Wiele osób, które statystowała ze mną drugiego dnia, czyli prawie setka osób wprowadziła dużo negatywnej atmosfery. Mieli oczekiwania do zarobku, do wielu godzin pracy, i w formie buntu śmiała się, kpiła, rozmawiała w trakcie nagrań tym samym wydłużając czas wykonania pracy, bo uważała, że nic nie będzie musiała robić, pobędzie na planie godzinę lub dwie i lekką ręką zarobi pieniądze. Część uważała także, że osiągnie spektakularną karierę, i trafi na okładki magazynów, albo będzie miała indywidualną jednoosobową garderobę jak aktorzy i kiedy w kolejce oczekiwania na zmianę kostiumu jako setna osoba po dwóch godzinach czasu zdoła się przebrać i wyjdzie na plan, zdziwi się, że już wszyscy poszli do domu, bo tak długo się przebierała, że jest już 12 w południe. Część osób ma bowiem pretensję do tego, że trzeba było się przebierać wśród innych. My jako statyści pierwszego planu też przebieraliśmy się przy innych i odkąd pamiętam to statyści nie mają nigdy przymierzalni, więc jedynym miejscem jest schowanie się gdzieś w kąt lub przebranie w toalecie. Czy mi się to podoba i czy ja należę do ekshibicjonistów, którym to nie przeszkadza – nie. Jednak wiem jak wygląda nagrywanie – sama nagrywam i nie raz byłam nagrywana. Tu liczy się czas. Nikt nie patrzy czy ktoś ma kompleksy, albo gdzie jest w tym wszystkim wstyd.

Kiedyś oglądałam program o modelkach i wtedy pomyślałam sobie, że nie wiem czy zdołałabym się tak rozbierać przy wszystkich jak one i nie być przy tym czerwona ze wstydu jak burak. Kiedy schodziły one z wybiegu, miały minutę na przebranie się w nowy strój. I czy wtedy szły do przymierzalni, albo miały zasłonięcie? Nie, rozbierały się przy wszystkich, szybko ubierały i ponownie wychodziły na wybieg. Czy miały okazję myśleć o opinii innych na ich temat? Nie sadzę, nie miały nic do gadania, a niejednokrotnie zarabiały lepiej niż statyści, którzy oczekiwania mają znacznie większe.

I osoby, które statystują i są negatywnie nastawione do takowych sytuacji pewnie i mnie by próbowały zgasić jakie to nieludzkie, za taką kwotę, tyle godzin. Ale kiedy ja podpisywałam umowę i kiedy podpisuje każdą umowę, to czytam jej wszystkie zapisy, i już wiedziałam na co się piszę i czego mogą ode mnie oczekiwać na tym nagraniu.

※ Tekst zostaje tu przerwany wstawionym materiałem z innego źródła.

Lemma comprehension_fixed {A : Type} (f : A -> result A) (l : list A) :
  (forall a, a ∈ l -> f a = inr a) -> comprehension f l = inr l.
Proof.
  induction l as [|a l IH]; intros Hf; [done|].
  simpl. rewrite (Hf a) by left. simpl.
  rewrite IH; [done|]. intros b Hb. apply Hf. by right.
Qed.

(** ** Properties of the constructor *)

Section Properties.

Context {Expr : Type} `{EqDecision Expr}.
Context {Adapter Entity InstanceState : Type}.
Variable expect : Expr -> result Expr.
Variable _orm_full_deannotate : Expr -> result Expr.
Variable getattr_doc : Expr -> pyobj.

Local Abbreviation init := (__init__ expect _orm_full_deannotate getattr_doc).
Local Abbreviation normalize :=
  (comprehension (expect_deannotated expect _orm_full_deannotate)).

(** The dictionary that is left after the ten pops. *)
Lemma lookup_leftover (kw : gmap string pyobj) (k : string) :
  leftover kw !! k = if decide (k ∈ known_options) then None else kw !! k.
Proof.
  unfold leftover. rewrite map_lookup_filter.
  destruct (kw !! k) as [v|] eqn:Hk; simpl.
  - case_guard; case_decide; simpl in *; try done.
  - by case_decide.
Qed.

Niestety 90% osób, nie przeczytało zapisów umowy, którą podpisali, a w ostateczności zachowali się tak jakby im się na złość robiło.

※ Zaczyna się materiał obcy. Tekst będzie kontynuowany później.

Lemma summaries_not_empty (S : Sorter) (log_files : list LogFile)
      (s : list ChunkSummaryRow) (l : list (list ChunkSummaryRow)) :
  monthly_balance_summaries_list log_files = s :: l -> s <> [].
Proof.
  intros H.
  assert (Hin : In s (monthly_balance_summaries_list log_files))
    by (rewrite H; now left).
  unfold monthly_balance_summaries_list in Hin. apply filter_In in Hin.
  destruct Hin as [_ Hs]. now destruct s.
Qed.

(** No log file, no journal, no attribute table. *)
Definition no_source : Inputs :=
  {| log_files := [];
     financial_journal := None;
     participants := None;
     current_year := 2026 |}.

(** C8 fails on the code. Lines 269-277 pick the grid in the stated
    order, but the script only reaches them with a non-empty balance
    table: without balances the run has already ended at line 119.  So no
    run ends by the "No data available" exit; with no source at all the
    three tables are empty and the run ends by the AttributeError of line
    119. *)
Theorem data_unavailable_exit_unreachable :
  (forall (S : Sorter) (inp : Inputs),
      preprocess_financial inp <> Exited no_data_message) /\
  (let journal := process_journal (financial_journal no_source) in
   bf_rows (monthly_balances_df (S := stable_sorter) (log_files no_source))
     = [] /\
   is_empty (df_expenses_pivot journal) = true /\
   is_empty (df_income journal) = true /\
   preprocess_financial (S := stable_sorter) no_source =
   Raised
     (AttributeError "Can only use .dt accessor with datetimelike values")).
Proof.
  split; [|repeat split].
  intros S inp.
  unfold preprocess_financial, monthly_balances_df.
  destruct (monthly_balance_summaries_list (log_files inp)) as [|s l] eqn:E;
    [discriminate|].
  pose proof (@combine_balances_not_empty S s l
                (@summaries_not_empty S _ _ _ E)) as Hne.
  unfold month_to_timestamp. cbn [bf_Month_dtype bf_columns bf_rows].
  unfold merge_and_finalize, base_grid, is_empty. cbn [columns rows].
  destruct (combine_balances (s :: l)); [congruence|].
  cbn [map negb]. destruct (post_process _ _); discriminate.
Qed.

(** Participant 1 has attributes, participant 2 has none. *)
Definition two_participants_log : LogFile :=
  Some [ {| Balances.timestamp := Some (at_hour 2022 1 2 9);
            Balances.participantId := 1;
            availableBalance := Some 100%Q |};
         {| Balances.timestamp := Some (at_hour 2022 1 5 9);
            Balances.participantId := 2;
            availableBalance := Some 10%Q |} ].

Mnie w takich sytuacjach nie dziwi sam fakt narzekania – dużo Polaków nie może się tego pozbyć – ale dziwi mnie fakt samego przychodzenia na coś, co z góry uważają, za takie złe i niedobre, a i tak podpisują umowę, która ich zobowiązuje.

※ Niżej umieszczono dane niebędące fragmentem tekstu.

Lemma lands_main : lands 0 main.
Proof.
  unfold main. lands_steps. { apply lands_connect_to_redis. }
  apply lands_while_stdin, lands_main_menu.
Qed.

(** Every operation, and the program, comes to an end. *)
Lemma operations_end op w : op ∈ operations → is_Some (ending (op w)).
Proof.
  intros Hop.
  assert (lands 0 op) as Hlands.
  { unfold operations in Hop.
    repeat (apply elem_of_cons in Hop as [->|Hop]; [eauto with lands|]).
    - apply lands_main.
    - by apply elem_of_nil in Hop. }
  specialize (Hlands w). destruct (op w); cbn; [eauto..|done].
Qed.

(** ** The two invariants of the traffic with Redis *)

Lemma delete_set_run line rest st on lg :
  strip line ≠ "" →
  delete_set (World (line :: rest) st on lg)
  = Done tt
      (World rest (del (strip line) st).2 on
         (lg ++ [Prompt "Enter the key of the set you wish to delete: ";
                 Call (DEL (strip line)) (Int (del (strip line) st).1);
                 Print (if decide ((del (strip line) st).1 = 1)
                        then [Lit "Set '"; Str (strip line);
                              Lit "' deleted successfully."]
                        else [Lit "Key '"; Str (strip line);
                              Lit "' was not found."])])).
Proof.
  intros Hk. unfold delete_set. run. rewrite decide_False by done. run.
  destruct (decide _); run; by rewrite <- !app_assoc.
Qed.

(** Why the first invariant asks for a database without empty members:
    Redis accepts the empty string as a member, and the remove-all choice
    sends back whatever members it was given. *)
Example remove_all_sends_blank_member :
  let w := fresh ["3"] {["k" := {[""]}]} in
  ∃ w', update_menu "k" w = Done Continue w' ∧
        calls (log w')
        = [(SMEMBERS "k", Members {[""]}); (SREM "k" "", Int 1);
           (SCARD "k", Int 0)].
Proof. eexists. split; by vm_compute. Qed.

(** A whole session: one set is created, the program is left. *)
Example main_session :
  let w := fresh ["2"; "colors"; "3"; "red"; "green"; "red"; "6"] ∅ in
  ∃ w', main w = Done tt w' ∧
        stdin w' = [] ∧
        db w' = {["colors" := {["red"; "green"]}]} ∧
        calls (log w')
        = [(PING, Ok); (SADD "colors" ["red"; "green"; "red"], Int 2);
           (SCARD "colors", Int 2)].
Proof. eexists. split; [by vm_compute|]. repeat split; by vm_compute. Qed.

(** C2, as stated, fails for the delete operation: [delete_set] sends
    [DEL] for the key it was given without any [EXISTS] before it. *)
Lemma delete_set_unguarded :
  let w := fresh ["k"] {["k" := {["x"]}]} in
  guarded (log w) ∧
  ∃ w', delete_set w = Done tt w' ∧
        calls (log w') = [(DEL "k", Int 1)] ∧
        ¬ guarded (log w').
Proof.
  split; [apply guarded_nil|].
  eexists. split; [by vm_compute|]. split; [by vm_compute|].
  intros Hg.
  destruct (Hg [] (DEL "k") (Int 1) [] "k" eq_refl eq_refl) as (n & _ & Hin).
  by apply elem_of_nil in Hin.
Qed.

(** C2, amended: every operation of the program, and the program as a
    whole, comes to an end and keeps the first invariant: as long as no
    set of the database holds the empty string (the remove-all choice
    sends back the members Redis returned), no command is sent with an
    empty key or an empty member.  The query and the update operation keep
    the second invariant: no command acts on a key before an [EXISTS] has
    found that key.  The delete operation sends [DEL] for the key at once,
    without [EXISTS], and reports by the number of keys [DEL] removed. *)
Theorem redis_traffic_invariants :
  (∀ op w, op ∈ operations → tidy w →
     ∃ w', ending (op w) = Some w' ∧ tidy w') ∧
  (∀ op w, op ∈ [retrieve_set_members; update_set_members] →
     guarded (log w) →
     ∃ w', ending (op w) = Some w' ∧ guarded (log w')) ∧
  (∀ w line rest,
     stdin w = line :: rest → strip line ≠ "" →
     let key := strip line in
     delete_set w
     = Done tt
         (after w rest (del key (db w)).2
            [Prompt "Enter the key of the set you wish to delete: ";
             Call (DEL key) (Int (del key (db w)).1);
             Print (if decide ((del key (db w)).1 = 1)
                    then [Lit "Set '"; Str key; Lit "' deleted successfully."]
                    else [Lit "Key '"; Str key; Lit "' was not found."])])).
Proof.
  split; [|split].
  - intros op w Hop Hw.
    destruct (operations_end op w Hop) as [w' Hend]. exists w'. split; [done|].
    assert (triple tidy op (λ _, tidy) tidy) as Hop'.
    { unfold operations in Hop.
      repeat (apply elem_of_cons in Hop as [->|Hop]; [eauto with runs|]).
      by apply elem_of_nil in Hop. }
    by destruct (wp_ending op _ _ w w' (Hop' w Hw) Hend) as [[_ ?]|?].
  - intros op w Hop Hw.
    destruct (operations_end op w) as [w' Hend].
    { unfold operations. set_unfold. tauto. }
    exists w'. split; [done|].
    assert (triple (λ w, guarded (log w)) op (λ _ w, guarded (log w))
              (λ w, guarded (log w))) as Hop'.
    { apply elem_of_cons in Hop as [->|Hop];
        [apply guarded_retrieve_set_members|].
      apply list_elem_of_singleton in Hop as ->.
      apply guarded_update_set_members. }
    by destruct (wp_ending op _ _ w w' (Hop' w Hw) Hend) as [[_ ?]|?].
  - intros [inp st on lg] line rest Hin Hk key. cbn [stdin db] in *. subst inp.
    by rewrite delete_set_run.
Qed.

Lemma redis_traffic_invariants_witness :
  let w := fresh ["3"; "colors"; "1"; ""; "2"; "red"; "3"; "4"; "6"]
             {["colors" := {["red"; "green"]}]} in
  ∃ w', ending (main w) = Some w' ∧ tidy w'.
Proof.
  intros w.
  apply (proj1 redis_traffic_invariants main w).
  - unfold operations. do 5 apply list_elem_of_further. apply list_elem_of_here.
  - split.
    + constructor.
    + intros key s Hs Hin. unfold w, fresh in Hs. cbn [db] in Hs.
      apply lookup_singleton_Some in Hs as [_ <-].
      by vm_compute in Hin.
Defined.

(** ** Input is looked at through [strip] only *)

Lemma blind_ret {A} (a : A) : strip_blind (ret a).
Proof. by intros w1 w2 Hw. Qed.

Lemma blind_bind {A B} (m : M A) (f : A → M B) :
  strip_blind m → (∀ a, strip_blind (f a)) → strip_blind (bind m f).
Proof.
  intros Hm Hf w1 w2 Hw. specialize (Hm w1 w2 Hw). cbn [bind].
  destruct (m w1) as [a1 w1'| |], (m w2) as [a2 w2'| |]; try done.
  destruct Hm as [-> Hw']. by apply Hf.
Qed.

Ltac blind_prim :=
  let Hin := fresh in let Hdb := fresh in
  let Hon := fresh in let Hlog := fresh in
  intros [? ? ? ?] [? ? ? ?] (Hin & Hdb & Hon & Hlog);
  cbn [stdin db online log] in *; subst; cbn; repeat split; done.

Lemma blind_print line : strip_blind (print line).
Proof. blind_prim. Qed.

Lemma blind_raise {A} e : strip_blind (raise (A := A) e).
Proof. blind_prim. Qed.

Lemma blind_exists key : strip_blind (r.exists_ key).
Proof. blind_prim. Qed.

Lemma blind_srem key member : strip_blind (r.srem key member).
Proof. blind_prim. Qed.

Lemma blind_smembers key : strip_blind (r.smembers key).
Proof. blind_prim. Qed.

Lemma blind_scard key : strip_blind (r.scard key).
Proof. blind_prim. Qed.

Lemma blind_delete key : strip_blind (r.delete key).
Proof. blind_prim. Qed.

Lemma blind_flushdb : strip_blind r.flushdb.
Proof. blind_prim. Qed.

Lemma blind_sadd key members : strip_blind (r.sadd key members).
Proof. unfold r.sadd. destruct members; blind_prim. Qed.

(** A line that is read and stripped at once: what comes out is the same
    in alike worlds. *)
Lemma blind_input {B} prompt (g : string → B) :
  strip_blind (line <- input prompt;; ret (g (strip line))).
Proof.
  intros [inp1 ? ? ?] [inp2 ? ? ?] (Hin & Hdb & Hon & Hlog).
  cbn [stdin db online log] in *. subst.
  destruct inp1 as [|l1 inp1], inp2 as [|l2 inp2]; try done.
  injection Hin as Hl Hin. cbn. rewrite Hl. repeat split; done.
Qed.

Lemma blind_input_strip prompt :
  strip_blind (line <- input prompt;; ret (strip line)).
Proof. apply (blind_input prompt id). Qed.

Lemma blind_input_lower prompt :
  strip_blind (line <- input prompt;; ret (lower (strip line))).
Proof. apply (blind_input prompt lower). Qed.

Nie powiem, też bym chciała żeby kiedyś przyszedł czas, aby statystowanie stało się zawodem i aby stawki za tą pracę wzrosły, bo sama częściej mogłabym statystować – byłoby to dla mnie po prostu bardziej opłacalne. Ale nie wyobrażam sobie, abym mogła narzekać na to, że chcąc przeżyć coś fajnego, mając zapewniony posiłek, i sam fakt otrzymania szansy statystowania (bo nie zawsze wybierają wszystkich), dostać jeszcze za tą możliwość wynagrodzenie nawet w minimalnej kwocie jako rekompensata poświęconego czasu, mogłabym powiedzieć, że to wszystko to jest nic. Ile osób w życiu będzie miało taką samą okazję jak ja, ile osób przyjmie to jako ciekawą odskocznie od codzienności? Ja widzę to właśnie w taki sposób. Mam wrażenie, że nieznane nikomu osoby mają większe oczekiwania do statystowania niż nie jeden aktor, chociaż nie idą ścieżką kariery aktorskiej. Oczekiwania finansowe, oczekiwania wizerunkowe, oczekiwania nawet w kwestii posiłków. Zdziwiłyby się te osoby, kiedy takiego posiłku by w ogóle nie dostały, albo kiedy 10-12 godzin spędziłyby na zewnątrz i to w zimie (a tak też się zdarza). Tu było wszystko załatwione i zapewnione, wręcz idealne.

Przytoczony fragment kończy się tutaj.